David Holford

Personal information
- Full name: David Anthony Jerome Holford
- Born: 16 April 1940 Upper Collymore Rock, Saint Michael, Barbados
- Died: 30 May 2022 (aged 82) Barbados
- Batting: Right-handed
- Bowling: Right-arm legbreak
- Relations: Garfield Sobers (cousin)

International information
- National side: West Indies;
- Test debut (cap 124): 2 June 1966 v England
- Last Test: 15 April 1977 v Pakistan

Career statistics
| Competition | Test | FC | LA |
| Matches | 24 | 99 | 12 |
| Runs scored | 768 | 3,821 | 135 |
| Batting average | 22.58 | 31.31 | 19.28 |
| 100s/50s | 1/3 | 3/20 | 0/0 |
| Top score | 105* | 111 | 46 |
| Balls bowled | 4,816 | 17,430 | 330 |
| Wickets | 51 | 253 | 8 |
| Bowling average | 39.39 | 31.99 | 31.25 |
| 5 wickets in innings | 1 | 8 | 0 |
| 10 wickets in match | 0 | 2 | 0 |
| Best bowling | 5/23 | 8/52 | 3/29 |
| Catches/stumpings | 18/– | 83/– | 4/– |
- Source: CricInfo, 30 April 2022

= David Holford =

West Indian cricketer (1940–2022)

David Anthony Jerome Holford (16 April 1940 – 30 May 2022) was a West Indian cricketer who played in 24 Test matches between 1966 and 1977.

==Career==
Holford was born on 16 April 1940 at Upper Collymore Rock, Saint Michael, Barbados, and was a middle-order batsman and leg-spinner. In his second Test, at Lord's in 1966, he and his cousin Garry Sobers put on an unbroken partnership of 274 for the sixth wicket after West Indies had lost five for 95 in their second innings and were leading by only nine runs. Holford scored 105 not out, his only Test century. He took 5 wickets and made 80 in the First Test against India in 1966–67, but then suffered an attack of pleurisy and had to return home. He never had a regular place in the Test team after that. His best Test bowling figures came in 1975–76 when he took 5 for 23 on the first day against India in the First Test at Bridgetown.

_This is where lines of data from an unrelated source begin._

(** * GoBookingApp: the in-memory ticket store of [database/database.go]

    A shallow embedding of the booking engine (users, conferences, bookings,
    seat reservations with a 15 second hold, per-conference wait queues) and
    the properties of its specification.

    Modelling conventions.
    - Go [int] is the 64-bit two's-complement integer: a [Z] kept in range by
      [wrap64] after every addition and subtraction.
    - [time.Time] is an instant in nanoseconds, a [Z]; [After] and [Before] are
      the strict comparisons of package [time].
    - Every method runs under the store's mutex.  The clock readings a call
      takes to purge, to test a hold and to compute an expiry are identified
      with the single instant [now] the call receives.  The reading a new hold
      stores as [CreatedAt] is taken after its [ExpiresAt] was computed and is
      an input of its own ([created]).
    - [strings.ToLower] and [strings.TrimSpace] are the library's functions,
      on every string: the class [Strings] holds them, with their fast paths
      on ASCII strings and the laws the store relies on.  Every property is
      proved for all instances of the class; the runs at the end of the file
      are computed with the instance of ASCII text.
    - [uuid.New().String()] is an input of the call that draws it ([id]).
    - Go maps are [gmap string _]; their iteration order never matters for
      the existence tests and wrap-around sums embedded here.  Where a loop
      returns at its first match ([GetUserByEmail]) or fills a slice that is
      then sorted ([GetAllConferences]), the order is that of [map_to_list]
      and the result is shown not to depend on it.  A slice filled from a map
      and returned as it is ([GetUserBookings], [GetAllBookings]) is the map of
      its elements.
    - Slices are lists; their indices and lengths are natural numbers, and
      the positions computed from them are nowhere near the range of [int].
    - [float64] is the primitive binary64 float.
    - A nil-pointer dereference is the outcome [Panic].
    - The engine takes any [int] as a ticket count; the HTTP handlers only
      let counts of at least one through ([valid_call]). *)

From Stdlib Require Import ZArith Ascii String List Lia Floats Uint63.
From stdpp Require Import base gmap strings list fin_maps sorting.

Local Open Scope Z_scope.
#[local] Set Warnings "-inexact-float".

(** ** Machine integers *)

Definition int_min : Z := - 2 ^ 63.
Definition int_max : Z := 2 ^ 63 - 1.

Definition fits_int (z : Z) : Prop := int_min <= z <= int_max.

Definition wrap64 (z : Z) : Z := (z + 2 ^ 63) mod 2 ^ 64 - 2 ^ 63.

Definition int_add (a b : Z) : Z := wrap64 (a + b).
Definition int_sub (a b : Z) : Z := wrap64 (a - b).

(** [float64(n)] for an [int] and the product [p * float64(n)]. *)
Definition float64_of_int (z : Z) : float :=
  if z =? int_min then (-9223372036854775808)%float
  else if z <? 0 then PrimFloat.opp (PrimFloat.of_uint63 (Uint63.of_Z (- z)))
  else PrimFloat.of_uint63 (Uint63.of_Z z).

(** ** Time *)

Definition After (t u : Z) : bool := bool_decide (u < t).
Definition Before (t u : Z) : bool := bool_decide (t < u).

Definition Second : Z := 1000000000.

(** The hold of a seat reservation: [15 * time.Second]. *)
Definition holdDuration : Z := 15 * Second.

(** ** Package strings

    [strings.ToLower] and [strings.TrimSpace] are library code, and both are
    Unicode-aware: [ToLower] maps every letter to its lower case, [TrimSpace]
    removes the leading and trailing white space that Unicode defines.  On a
    string whose bytes are all below 0x80 each takes a fast path, embedded
    here as [lower_ascii] and [trim_ascii].  On other strings the two
    functions are known through the laws of the class [Strings] only. *)

Definition isUpper (c : ascii) : bool :=
  let n := N_of_ascii c in ((65 <=? n) && (n <=? 90))%N.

Holford played for Barbados from 1960–61 to 1978–79 (apart from a season in Trinidad in 1962–63), captaining the team in most matches from 1969–70 until 1978–79. His highest first-class score was 111 for Barbados against the touring Indians in 1970–71, when he put on 213 with Sobers for the fourth wicket. His best first-class bowling figures were 8 for 52 (12 for 115 in the match) for the West Indian touring team against Cambridge University in 1966. He also took 4 for 89 and 6 for 61 for Barbados against Combined Leeward and Windward Islands in 1969–70. He was the first player in the Shell Shield to score 1000 runs and take 100 wickets.

He later played in Kerry Packer's World Series Cricket. He served on the West Indies selection panel and also served as team manager. During his time as a selector he discovered Shivnarine Chanderpaul, who went on to become West Indies' second highest run scorer of all time.

==Personal life and death==
Holford had a degree in agriculture and worked as a soil scientist, and another degree in computer studies. After retiring, he became the president of Harrison College in Barbados.

On 30 May 2022, Holford died at the age of 82 in Barbados.

== General and cited sources ==
- Martin-Jenkins, C. (1983), The Complete Who's Who of Test Cricketers, Rigby: Adelaide. ISBN 978-0-7270-1870-0.